* **Task objective**:
Only an exact repetition of the lines from the one that holds "empty string are falsy. *)" to the end of the records is wanted.

* **Exercise input**:
(** * Expressions: scanner, recursive-descent parser and evaluator of main.cpp

    A shallow embedding of [src/main.cpp].  The program keeps one global
    [Scanner s], writes diagnostics with [printf] and allocates tree nodes
    with [new]; the embedding threads one [World] value that holds the global
    scanner, the lines written to standard output and the number of tree
    nodes that are currently allocated. *)

From Stdlib Require Import String Ascii ZArith List Bool Lia.
From Stdlib Require DecimalString.
Import ListNotations.
Local Open Scope Z_scope.

(** ** Characters and strings *)

(** [std::string] is a list of bytes; [str] reads a literal. *)
Definition str (x : string) : list ascii := list_ascii_of_string x.

(** [typedef int Character].  [buffer[i]] is a [char]; it is widened the way
    a platform with signed [char] (x86-64) does it.  The class tests below
    are false for every byte above 127 under either signedness. *)
Definition Character := Z.

Definition charToInt (a : ascii) : Character :=
  let n := Z.of_N (N_of_ascii a) in
  if n <? 128 then n else n - 256.

(** The narrowing done by [t.name += c] and [t.name = c]. *)
Definition intToChar (c : Character) : ascii :=
  ascii_of_N (Z.to_N (c mod 256)).

Definition code (a : ascii) : Character := Z.of_N (N_of_ascii a).

Definition beginsWithName (c : Character) : bool :=
  ((code "a" <=? c) && (c <=? code "z"))
  || ((code "A" <=? c) && (c <=? code "Z"))
  || (c =? code "_").

Definition beginsWithDigit (c : Character) : bool :=
  (code "0" <=? c) && (c <=? code "9").

Definition isIdentifier (c : Character) : bool :=
  beginsWithName c || beginsWithDigit c.

(** [std::isprint] and [std::isspace] in the "C" locale (the program never
    calls [setlocale]): the printable characters are 0x20..0x7e, the space
    characters are ' ' and '\t' '\n' '\v' '\f' '\r' (9..13). *)
Definition isprint (c : Character) : bool := (32 <=? c) && (c <=? 126).

Definition isspace (c : Character) : bool :=
  (c =? 32) || ((9 <=? c) && (c <=? 13)).

(** ** Tokens *)

Inductive TokenType :=
| TOKEN_TYPE_NULL
| TOKEN_TYPE_INTEGER
| TOKEN_TYPE_ADD
| TOKEN_TYPE_MINUS
| TOKEN_TYPE_MUL
| TOKEN_TYPE_LPAREN
| TOKEN_TYPE_RPAREN.

(** The enumerators' values, used where a [TokenType] is stored in an [int]. *)
Definition TokenType_to_int (ty : TokenType) : Z :=
  match ty with
  | TOKEN_TYPE_NULL => 0
  | TOKEN_TYPE_INTEGER => 1
  | TOKEN_TYPE_ADD => 2
  | TOKEN_TYPE_MINUS => 3
  | TOKEN_TYPE_MUL => 4
  | TOKEN_TYPE_LPAREN => 5
  | TOKEN_TYPE_RPAREN => 6
  end.

Definition TokenType_eqb (a b : TokenType) : bool :=
  TokenType_to_int a =? TokenType_to_int b.

Record Token := mkToken { name : list ascii; type : TokenType }.

(** ** The scanner *)

(** The indices are [size_t]; they are only ever incremented while they are
    below [buffer.length()], so they never wrap and are kept as [nat]. *)
Record Scanner := mkScanner {
  buffer : list ascii;
  currentCharacterIndex : nat;
  nextCharacterIndex : nat
}.
(** * Ultracube Factoriopedia: the data processor (data-processor.js)

    A shallow embedding of [UltracubeDataProcessor]: the index object with its
    eight fields, [loadData]/[processData] that fill it, and the query methods
    the two pages call.  Methods are written in a small state-and-exception
    monad over the index, because the class keeps its state in [this] and
    [loadData] catches what the fetches throw. *)

From Stdlib Require Import Ascii List Bool ZArith.
From stdpp Require Import base option list gmap strings pretty sorting.

(** ** Values of the host language *)

(** What a JavaScript expression gives where the code treats "no value"
    specially: [undefined] (a missing key, [Map.get] or [find] without a hit),
    [null] (the literal the code returns), or a value. *)
Inductive js (A : Type) : Type :=
| Undefined
| Null
| Val (a : A).
Arguments Undefined {A}.
Arguments Null {A}.
Arguments Val {A} a.

(** Truthiness of an optional string field: a missing or [null] field and the
    empty string are falsy. *)
Definition truthy (o : option string) : bool :=
  match o with
  | Some s => negb (String.eqb s "")
  | None => false
  end.

(** [a || b] where [a] is an optional string field and [b] a string. *)
Definition or_else (a : option string) (b : string) : string :=
  match a with
  | Some s => if truthy a then s else b
  | None => b
  end.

* **Solution**:
    empty string are falsy. *)
Definition truthy (o : option string) : bool :=
  match o with
  | Some s => negb (String.eqb s "")
  | None => false
  end.

(** [a || b] where [a] is an optional string field and [b] a string. *)
Definition or_else (a : option string) (b : string) : string :=
  match a with
  | Some s => if truthy a then s else b
  | None => b
  end.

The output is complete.